------ Provided data

(* ===== verification/Config.v ===== *)
(** * Switch configuration: pkg/vswitch/config.go and the pure part of slot.go

    The parsers of the command-line and file syntax, the validation that every
    start path runs, the device names, and the address plan a validated
    configuration gives. *)
From S2P Require Import Prelude Errors GoStrings GoNet BpfTypes Mac Json Geneve.

Definition GeneveIPOverhead : Z := 50.
Definition GeneveEthOverhead : Z := 64.

(** ** Management extraction *)
Record MgmtExtract := MkMgmtExtract { me_NetNS : string; me_Dev : string; me_ServiceRoutes : list IPNet }.
Definition IsCallerNetNS (m : MgmtExtract) : bool := bool_decide (me_NetNS m = "").

(** One item of the comma-separated list; a blank one is skipped. *)
Definition parse_service_route (item : string) : res (option IPNet) :=
  let item := trim_space item in
  if bool_decide (item = "") then Ok None
  else if contains item "/" then
    let! r := map_err (λ e, errorw ("invalid service route " +:+ fmt_q item +:+ ": ") e "") (ParseCIDR item) in
    Ok (Some (snd r))
  else match ParseIP item with
       | None => Err (errorf ("invalid service route " +:+ fmt_q item +:+ ": not a valid IP"))
       | ip => Ok (Some (MkIPNet ip (CIDRMask 32 32)))
       end.
(* ===== verification/Maps.v ===== *)
(** * The pinned BPF maps as state

    [maps_state] is the contents of the pinned maps; [tables_sem] is a
    sequential semantics over the slot table and these maps together: an
    update that returns nil stores the value, a lookup that returns nil
    delivers the stored value, a failed call changes nothing, and every other
    kernel call may answer anything. *)
From S2P Require Import Prelude Errors GoStrings GoNet BpfTypes Prog.

Record maps_state := MkMaps {
  m_config : gmap Z SwitchConfig;
  m_metadata : gmap Z (list Z);
  m_stats : gmap Z SlotStats;
  m_ifindex : gmap Z Z;
  m_opts : gmap Z GeneveOptsValue;
  m_fwd : gmap SvcKey SvcVal;
  m_rev : gmap SvcKey SvcVal;
}.
Definition maps_empty : maps_state := MkMaps ∅ ∅ ∅ ∅ ∅ ∅ ∅.

Definition bget {K V} (m : bmap K V) (s : maps_state) : K → option V :=
  match m in bmap K V return K → option V with
  | MConfig => λ k, m_config s !! k
  | MMetadata => λ k, m_metadata s !! k
  | MStats => λ k, m_stats s !! k
  | MIfindexToSlot => λ k, m_ifindex s !! k
  | MGeneveOpts => λ k, m_opts s !! k
  | MMgmtSvcFwd => λ k, m_fwd s !! k
  | MMgmtSvcRev => λ k, m_rev s !! k
  end.

(** Store ([Some v]) or delete ([None]) one entry. *)
Definition bput {K V} (m : bmap K V) (s : maps_state) : K → option V → maps_state :=
  let '(MkMaps c d t i o f r) := s in
  match m in bmap K V return K → option V → maps_state with
  | MConfig => λ k v, MkMaps (partial_alter (λ _, v) k c) d t i o f r
  | MMetadata => λ k v, MkMaps c (partial_alter (λ _, v) k d) t i o f r
  | MStats => λ k v, MkMaps c d (partial_alter (λ _, v) k t) i o f r
  | MIfindexToSlot => λ k v, MkMaps c d t (partial_alter (λ _, v) k i) o f r
  | MGeneveOpts => λ k v, MkMaps c d t i (partial_alter (λ _, v) k o) f r
  | MMgmtSvcFwd => λ k v, MkMaps c d t i o (partial_alter (λ _, v) k f) r
  | MMgmtSvcRev => λ k v, MkMaps c d t i o f (partial_alter (λ _, v) k r)
  end.

Definition tables : Type := list SlotItem * maps_state.

Definition map_step {B} (q : kev B) (s : maps_state) (b : B) (s' : maps_state) : Prop :=
  match q in kev B return B → Prop with
  | MapUpdate m k v _ => λ b,
      match b with inl _ => s' = bput m s k (Some v) | inr _ => s' = s end
  | MapLookup m k _ => λ b,
      s' = s ∧ match b with inl v => bget m s k = Some v | inr _ => True end
  | MapDelete m k => λ b,
      match b with inl _ => s' = bput m s k None | inr _ => s' = s end
  | _ => λ _, s' = s
  end b.

Definition tables_sem : sem tables :=
  MkSem
    (λ B e t, match e with EKern _ => True | _ => is_Some (mem_step e (fst t)) end)
    (λ B e t b t',
       match e in ev B return B → Prop with
       | EKern q => λ b, fst t' = fst t ∧ map_step q (snd t) b (snd t')
       | e => λ b, mem_step e (fst t) = Some (b, fst t') ∧ snd t' = snd t
       end b).

(** ** Rules *)
Lemma wp_map_update {K V} (m : bmap K V) k v lk (Q : res unit → tables → Prop) t :
  Q (Ok tt) (fst t, bput m (snd t) k (Some v)) → (∀ e, Q (Err e) t) →
  wp tables_sem (call (MapUpdate m k v lk)) Q t.
Proof.
  intros Hok Herr. apply wp_call; [done| |].
  - intros [] [s' m']; simpl; intros [-> ->]; auto.
  - intros e [s' m']; simpl; intros [-> ->]; rewrite <- surjective_pairing; auto.
Qed.
Lemma wp_map_lookup {K V} (m : bmap K V) k lk (Q : res V → tables → Prop) t :
  (∀ v, bget m (snd t) k = Some v → Q (Ok v) t) → (∀ e, Q (Err e) t) →
  wp tables_sem (call (MapLookup m k lk)) Q t.
Proof.
  intros Hok Herr. apply wp_call; [done| |];
    intros x [s' m']; simpl; intros [-> [-> Hv]]; rewrite <- surjective_pairing; auto.
Qed.
Lemma wp_map_delete {K V} (m : bmap K V) k (Q : res unit → tables → Prop) t :
  Q (Ok tt) (fst t, bput m (snd t) k None) → (∀ e, Q (Err e) t) →
  wp tables_sem (call (MapDelete m k)) Q t.
Proof.
  intros Hok Herr. apply wp_call; [done| |].
  - intros [] [s' m']; simpl; intros [-> ->]; auto.
  - intros e [s' m']; simpl; intros [-> ->]; rewrite <- surjective_pairing; auto.
Qed.

Lemma bget_bput {K V} `{EqDecision K} (m : bmap K V) s k v k' :
  bget m (bput m s k v) k' = if decide (k' = k) then v else bget m s k'.
Proof.
  destruct s, m; simpl; (destruct (decide (k' = k)) as [->|Hne];
    [by rewrite lookup_partial_alter_eq | by rewrite lookup_partial_alter_ne by congruence]).
Qed.

Definition bmap_id {K V} (m : bmap K V) : nat :=
  match m with
  | MConfig => 0 | MMetadata => 1 | MStats => 2 | MIfindexToSlot => 3
  | MGeneveOpts => 4 | MMgmtSvcFwd => 5 | MMgmtSvcRev => 6
  end%nat.
Lemma bget_bput_other {K V K' V'} (m : bmap K V) (m' : bmap K' V') s k v k' :
  bmap_id m ≠ bmap_id m' → bget m' (bput m s k v) k' = bget m' s k'.
Proof. by destruct s, m, m'. Qed.

(** A program on the slot table alone leaves the maps as they are. *)
Fixpoint slots_only {A} (p : prog A) : Prop :=
  match p with
  | Ret _ => True
  | Vis e k => (match e with EKern _ => False | _ => True end) ∧ ∀ b, slots_only (k b)
  end.
Lemma wp_tables_slots_only {A} (p : prog A) (Q : A → list SlotItem → Prop) t :
  slots_only p → wp alone p Q (fst t) → wp tables_sem p (λ a t', Q a (fst t') ∧ snd t' = snd t) t.
Proof.
  destruct t as [s m]. simpl. revert s. induction p as [a|B e k IH]; simpl; intros s Hp; [auto|].
  destruct Hp as [He Hk]. intros [Hok Hstep]. specialize (Hok _ eq_refl).
  destruct e; try done; (split; [done|]); intros b [s' m']; simpl; intros [E ->];
    (apply IH; [done|]); apply Hstep; eauto.
Qed.
(* ===== verification/Flock.v ===== *)
(** * The control lock: pkg/vswitch/flock.go

    A lock is the descriptor of the switch's pin directory, with a flock on
    it.  Attachment operations do not take it. *)
From S2P Require Import Prelude Errors GoStrings GoNet BpfTypes Prog SlotTable Metadata Loader Context.

Definition LOCK_SH : Z := 1.
Definition LOCK_EX : Z := 2.
Definition LOCK_NB : Z := 4.
Definition LOCK_UN : Z := 8.

Definition acquireSwitchLock (switchName : string) (operation : Z) : M Z :=
  let* _ := mwrap (λ e, errorw "failed to ensure bpffs: " e "") EnsureBPFFS in
  let lockPath := path_join [BPFPath; switchName] in
  let~ r := call (OsOpen lockPath) in
  match r with
  | Err e =>
      if errors_is e OsErrNotExist
      then merr (errorw ("switch " +:+ switchName +:+ ": ") (sentinel_error ErrSwitchNotExist) "")
      else merr (errorw ("failed to open lock directory " +:+ lockPath +:+ ": ") e "")
  | Ok f =>
      let* _ := on_err (kern (OsFileClose f))
                  (mwrap (λ e, errorw ("failed to acquire flock on " +:+ lockPath +:+ ": ") e "")
                         (call (Flock f operation))) in
      mok f
  | Panic => mpanic
  | OutOfFuel => Ret OutOfFuel
  end.

Definition AcquireControlLock (switchName : string) : M Z := acquireSwitchLock switchName LOCK_EX.

Definition ReleaseLock (f : Z) : prog unit :=
  let~ _ := call (Flock f LOCK_UN) in kern (OsFileClose f).

Definition load_pinned_slots (name : string) : M Z :=
  let p1 := pin_path name "slots_v2" in
  let p2 := pin_path name "slots" in
  let~ r := call (LoadPinnedMap p1) in
  match r with
  | Err e =>
      if errors_is e OsErrNotExist
      then mwrap (λ e, errorw ("load pinned slots map " +:+ p2 +:+ ": ") e "") (call (LoadPinnedMap p2))
      else merr (errorw ("load pinned slots map " +:+ p1 +:+ ": ") e "")
  | r => Ret r
  end.

Definition verifyCurrentSwitch (s : switchContext) : M unit :=
  match (sx_maps s ≫= mp_Slots) with
  | None => merr (errorf "switch context has no slots map")
  | Some slots =>
      let* pinned := load_pinned_slots (sx_name s) in
      with_defer (call (CloseMap pinned))
        (let* openedInfo := mwrap (λ e, errorw "inspect opened slots map: " e "") (call (MapID slots)) in
         let* pinnedInfo := mwrap (λ e, errorw "inspect pinned slots map: " e "") (call (MapID pinned)) in
         match openedInfo, pinnedInfo with
         | None, _ => merr (errorf "opened slots map has no kernel ID")
         | _, None => merr (errorf "pinned slots map has no kernel ID")
         | Some openedID, Some pinnedID =>
             if negb (openedID =? pinnedID)
             then merr (errorf ("switch " +:+ sx_name s
                    +:+ " was replaced while acquiring the control lock; reopen and retry"))
             else mok tt
         end)
  end.

Definition unavailable (e : error) : error :=
  MkError (sentinel_text ErrStatsUnavailable +:+ ": " +:+ emsg e) (ErrStatsUnavailable :: ekinds e).

Definition acquireStatsLock (s : switchContext) : M Z :=
  let* lock := mwrap unavailable (acquireSwitchLock (sx_name s) (Z.lor LOCK_SH LOCK_NB)) in
  let* _ := mwrap unavailable (on_err (ReleaseLock lock) (verifyCurrentSwitch s)) in
  mok lock.

Definition acquireCurrentSwitchControlLock (s : switchContext) : M Z :=
  let* lock := mwrap (λ e, errorw "failed to acquire control lock: " e "") (AcquireControlLock (sx_name s)) in
  let* _ := mwrap (λ e, errorw "failed to verify current switch instance: " e "")
              (on_err (ReleaseLock lock) (verifyCurrentSwitch s)) in
  mok lock.

(** [lock, err := acquire(); defer lock.Release()]. *)
Definition with_lock {A} (acquire : M Z) (body : M A) : M A :=
  let* lock := acquire in with_defer (ReleaseLock lock) body.

(** ** None of it touches the slot table *)
Lemma acquireSwitchLock_kern_ret n o : kern_ret (acquireSwitchLock n o).
Proof. unfold acquireSwitchLock. kern_ret. Qed.
Lemma ReleaseLock_kern_only f : kern_only (ReleaseLock f).
Proof. unfold ReleaseLock. kern_only. Qed.
Lemma load_pinned_slots_kern_ret n : kern_ret (load_pinned_slots n).
Proof. unfold load_pinned_slots. kern_ret. Qed.
#[export] Hint Resolve ReleaseLock_kern_only : kern_only.
#[export] Hint Resolve acquireSwitchLock_kern_ret load_pinned_slots_kern_ret : kern_ret.
Lemma verifyCurrentSwitch_kern_ret s : kern_ret (verifyCurrentSwitch s).
Proof. unfold verifyCurrentSwitch. kern_ret. Qed.
#[export] Hint Resolve verifyCurrentSwitch_kern_ret : kern_ret.
Lemma acquireCurrentSwitchControlLock_kern_ret s : kern_ret (acquireCurrentSwitchControlLock s).
Proof. unfold acquireCurrentSwitchControlLock, AcquireControlLock. kern_ret. Qed.
Lemma acquireStatsLock_kern_ret s : kern_ret (acquireStatsLock s).
Proof. unfold acquireStatsLock. kern_ret. Qed.
Lemma AcquireControlLock_kern_ret n : kern_ret (AcquireControlLock n).
Proof. unfold AcquireControlLock. kern_ret. Qed.
#[export] Hint Resolve acquireCurrentSwitchControlLock_kern_ret acquireStatsLock_kern_ret AcquireControlLock_kern_ret : kern_ret.

(** ** Lock discipline

    [lock_sem] follows the open directory descriptors and, for each, whether
    it carries a flock: [os.Open] opens a fresh one, a successful flock sets
    the mark, [LOCK_UN] and closing drop it. *)
Definition lock_sem : sem (gmap Z bool) :=
  MkSem (λ _ _ _, True)
    (λ B e s b s',
       match e in ev B return B → Prop with
       | EKern q =>
           match q in kev B return B → Prop with
           | OsOpen _ => λ b, match b with inl f => s !! f = None ∧ s' = <[f := false]> s | inr _ => s' = s end
           | Flock f op => λ b,
               match b with
               | inl _ => s' = if op =? LOCK_UN then <[f := false]> s else <[f := true]> s
               | inr _ => s' = s
               end
           | OsFileClose f => λ _, s' = delete f s
           | _ => λ _, s' = s
           end
       | _ => λ _, s' = s
       end b).
Definition not_lock (B : Type) (e : ev B) : Prop :=
  match e with EKern (OsOpen _) | EKern (Flock _ _) | EKern (OsFileClose _) => False | _ => True end.

Lemma wp_not_lock {A} (p : prog A) (Q : A → gmap Z bool → Prop) s :
  obeys not_lock p → (∀ a, Q a s) → wp lock_sem p Q s.
Proof.
  revert s. induction p as [a|B e k IH]; intros s Hp HQ; [by apply HQ|].
  destruct Hp as [He Hk]. split; [done|]. intros b s' Hs.
  assert (s' = s) as ->; [|by apply IH]. destruct e as [| | | |B q]; try done. by destruct q.
Qed.

Lemma wp_not_lock' {A} (p : M A) (Q : res A → gmap Z bool → Prop) s :
  obeys not_lock p → kern_ret p → (∀ r, returns r → Q r s) → wp lock_sem p Q s.
Proof.
  unfold kern_ret. revert s. induction p as [a|B e k IH]; intros s Hp Hr HQ; [by apply HQ|].
  destruct Hp as [He Hk], Hr as [_ Hr]. split; [done|]. intros b s' Hs.
  assert (s' = s) as ->; [|by apply IH]. destruct e as [| | | |B q]; try done. by destruct q.
Qed.

Lemma EnsureBPFFS_not_lock : obeys not_lock EnsureBPFFS.
Proof. unfold EnsureBPFFS. obeys ltac:(exact I). Qed.
Lemma verifyCurrentSwitch_not_lock s : obeys not_lock (verifyCurrentSwitch s).
Proof. unfold verifyCurrentSwitch, load_pinned_slots. obeys ltac:(exact I). Qed.

Lemma wp_ReleaseLock f (Q : unit → gmap Z bool → Prop) s b :
  s !! f = Some b → Q tt (delete f s) → wp lock_sem (ReleaseLock f) Q s.
Proof.
  intros Hf HQ. unfold ReleaseLock.
  assert (∀ s1, delete f s1 = delete f s → wp lock_sem (kern (OsFileClose f)) Q s1) as Hclose.
  { intros s1 Hs1. split; [done|]. intros [] s2 ->. by rewrite Hs1. }
  apply wp_bind, wp_call; [done| |].
  - intros [] s1 ->. apply Hclose. simpl. by rewrite delete_insert_eq.
  - intros e s1 ->. by apply Hclose.
Qed.

Lemma wp_acquireSwitchLock n op (Q : res Z → gmap Z bool → Prop) s :
  op ≠ LOCK_UN →
  (∀ f, s !! f = None → Q (Ok f) (<[f := true]> s)) → (∀ e, Q (Err e) s) →
  wp lock_sem (acquireSwitchLock n op) Q s.
Proof.
  intros Hop Hok Herr. unfold acquireSwitchLock. apply wp_mbind, wp_mwrap.
  apply wp_not_lock'; [apply EnsureBPFFS_not_lock|apply EnsureBPFFS_kern_ret|].
  intros [[]|e| |] Hr; try done; cbn [map_err]; auto.
  cbv zeta. apply wp_bind, wp_call; [done| |].
  - intros f s' [Hfresh ->]. apply wp_mbind. unfold on_err. apply wp_bind, wp_mwrap, wp_call; [done| |].
    + intros [] s' ->. rewrite (proj2 (Z.eqb_neq op LOCK_UN)) by done. rewrite insert_insert_eq. by apply Hok.
    + intros e s' ->. apply wp_bind. split; [done|]. intros [] s' ->.
      rewrite delete_insert_id by done. apply Herr.
  - intros e s' ->. simpl. by destruct (errors_is e OsErrNotExist); apply Herr.
Qed.

(** The control lock is held exactly while the body runs.  Around any body
    that does not itself touch lock descriptors, [with_lock] on the verified
    control lock of a switch closes the descriptor again on every outcome that
    is a value or an error; the body only runs with the exclusive flock held,
    and a failed acquisition or a switch that was replaced while waiting leaves
    no descriptor open. *)
Theorem control_lock_balanced {A} s (body : M A) held0 :
  (∀ lock, held0 !! lock = None → wp lock_sem body
     (λ r held, held = <[lock := true]> held0 ∧ r ≠ Panic ∧ r ≠ OutOfFuel) (<[lock := true]> held0)) →
  wp lock_sem (with_lock (acquireCurrentSwitchControlLock s) body)
    (λ r held, match r with Ok _ | Err _ => held = held0 | _ => True end) held0.
Proof.
  intros Hbody. unfold with_lock, acquireCurrentSwitchControlLock, AcquireControlLock.
  apply wp_mbind, wp_mbind, wp_mwrap, wp_acquireSwitchLock; cbn [map_err]; try done.
  intros lock Hfresh. apply wp_mbind, wp_mwrap. unfold on_err.
  apply wp_bind, wp_not_lock; [apply verifyCurrentSwitch_not_lock|].
  intros [[]|e| |]; cbn [map_err]; try done.
  - simpl. unfold with_defer. apply wp_bind. eapply wp_mono; [by apply Hbody|].
    intros r held (-> & Hr1 & Hr2). apply wp_bind. eapply wp_ReleaseLock; [apply lookup_insert_eq|].
    rewrite delete_insert_id by done. by destruct r.
  - apply wp_bind. eapply wp_ReleaseLock; [apply lookup_insert_eq|].
    rewrite delete_insert_id by done. done.
Qed.

Definition ex_ctx : switchContext :=
  MkContext "sw0" (Some (MkBpfMaps (Some 3) (Some 4) (Some 5) (Some 6) (Some 7) (Some 8) (Some 9) (Some 10)))
    SwitchConfig_zero SwitchMetadata_zero 4 4.

Lemma control_lock_balanced_witness :
  wp lock_sem (with_lock (acquireCurrentSwitchControlLock ex_ctx) (mok 7))
    (λ r held, match r with Ok _ | Err _ => held = {[ 11 := true ]} | _ => True end) {[ 11 := true ]}.
Proof. apply control_lock_balanced. intros lock Hl. by split_and!. Defined.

------------

● Work task: In the data above, which lines lie between the line with "Definition acquireCurrentSwitchControlLock (s" and the line with "to verify current", inclusive? Print those lines exactly and nothing else.

● Solution for this exercise:
Definition acquireCurrentSwitchControlLock (s : switchContext) : M Z :=
  let* lock := mwrap (λ e, errorw "failed to acquire control lock: " e "") (AcquireControlLock (sx_name s)) in
  let* _ := mwrap (λ e, errorw "failed to verify current switch instance: " e "")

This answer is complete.